(** The two ends of [flushData]. *)
Inductive flushed (d : Direction) s w c : LoadBalancer → history → Prop :=
| flush_kept l o :
    pending d c = sent_bytes (destination d c) l ++ pending d (set_buffer d (buffer d c) o c) →
    offset d c ≤ o ≤ len (buffer d c) →
    (o = len (buffer d c) ∨ ∃ x a l', l = (x, a) :: l' ∧ ret a = -1 ∧ errno a = EAGAIN) →
    flushed d s w c (put (set_buffer d (buffer d c) o c) s) (l ++ w)
| flush_dropped x a l closing :
    ret a ≤ 0 → (ret a = -1 → errno a ≠ EINTR ∧ errno a ≠ EAGAIN) →
    flushed d s w c (closed (client_fd c) c s) (closing ++ (x, a) :: l ++ w).

(** ** Closing, as an equation *)

Lemma closeConnection_eq F s w c key :
  tables F s w → connections s !! key = Some c →
  ∃ l, closeConnection key s w = Some ((), closed key c s, l ++ w).
Proof.
  intros Ht Hc. pose proof (closeConnection_wp F s w key Ht) as Hwp. unfold wp in Hwp.
  assert (∃ s' l, closeConnection key s w = Some ((), s', l ++ w)) as (s' & l & E).
  { unfold closeConnection, with_connection, find_connection. unfold bind at 1, gets at 1. rewrite Hc.
    destruct (t_keys _ _ _ Ht _ _ Hc) as [_ Hcl]. rewrite Hcl.
    unfold Epoll.remove, on_connection, modify, sys, bind. destruct (negb (backend_fd c =? -1)).
    - cbn -[on_backend]. rewrite backend_update_eq. cbn.
      eexists _, [_; _; _; _]. done.
    - eexists _, [_; _]. done. }
  exists l. rewrite E in *. destruct Hwp as (_ & _ & Heq). by rewrite (Heq c Hc).
Qed.

Lemma closed_put key c c' s :
  client_fd c' = key → backend_fd c' = backend_fd c → backend_index c' = backend_index c →
  closed key c' (put c' s) = closed key c s.
Proof.
  intros Hk Hb Hi. unfold closed, relays, put. rewrite Hb, Hi, Hk. destruct (negb _); cbn.
  - by rewrite delete_insert_eq.
  - by rewrite delete_insert_eq.
Qed.

(** ** Closing by descriptor *)

Definition owns (fd : Z) c : Prop := fd = client_fd c ∨ relays c = true ∧ fd = backend_fd c.

Lemma owner_route F s w c key fd :
  tables F s w → connections s !! key = Some c → owns fd c →
  routes s !! fd = Some key ∨ routes s !! fd = None ∧ fd = key.
Proof.
  intros Ht Hc [->|[Hr ->]].
  - right. destruct (t_keys _ _ _ Ht _ _ Hc) as [-> _]. split; [|done]. apply not_elem_of_dom.
    destruct (t_apart _ _ _ Ht) as (_ & _ & A). apply elem_of_dom_2 in Hc. clear - A Hc. set_solver.
  - left. by eapply routes_of.
Qed.

Lemma close_owner_eq F s w c key fd :
  tables F s w → connections s !! key = Some c → owns fd c →
  ∃ l, close_owner fd s w = Some ((), closed key c s, l ++ w).
Proof.
  intros Ht Hc Ho. unfold close_owner, bind at 1, gets.
  destruct (owner_route _ _ _ _ _ _ Ht Hc Ho) as [->|[-> ->]]; by eapply closeConnection_eq.
Qed.

Lemma close_reader_eq F s w c key fd :
  tables F s w → connections s !! key = Some c → owns fd c →
  ∃ l, close_reader fd s w = Some ((), closed key c s, l ++ w).
Proof.
  intros Ht Hc Ho. unfold close_reader, bind at 1, gets.
  destruct (owner_route _ _ _ _ _ _ Ht Hc Ho) as [->|[-> ->]]; [|by eapply closeConnection_eq].
  unfold with_connection, find_connection, bind at 1, gets. rewrite Hc.
  destruct (t_keys _ _ _ Ht _ _ Hc) as [-> _]. by eapply closeConnection_eq.
Qed.

(** ** The queue *)

Lemma pending_len d c : offsets_ok c → len (pending d c) = len (buffer d c) - offset d c.
Proof. intros Ho. unfold pending, substr_from. apply len_drop, Ho. Qed.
#####
### What you will do:
Using the records above, copy word for word the line with "Lemma closeConnection_eq F", the line with "- eexists _, [_;", and every line between them.

### Reply to the task:
Lemma closeConnection_eq F s w c key :
  tables F s w → connections s !! key = Some c →
  ∃ l, closeConnection key s w = Some ((), closed key c s, l ++ w).
Proof.
  intros Ht Hc. pose proof (closeConnection_wp F s w key Ht) as Hwp. unfold wp in Hwp.
  assert (∃ s' l, closeConnection key s w = Some ((), s', l ++ w)) as (s' & l & E).
  { unfold closeConnection, with_connection, find_connection. unfold bind at 1, gets at 1. rewrite Hc.
    destruct (t_keys _ _ _ Ht _ _ Hc) as [_ Hcl]. rewrite Hcl.
    unfold Epoll.remove, on_connection, modify, sys, bind. destruct (negb (backend_fd c =? -1)).
    - cbn -[on_backend]. rewrite backend_update_eq. cbn.
      eexists _, [_; _; _; _]. done.
    - eexists _, [_; _]. done. }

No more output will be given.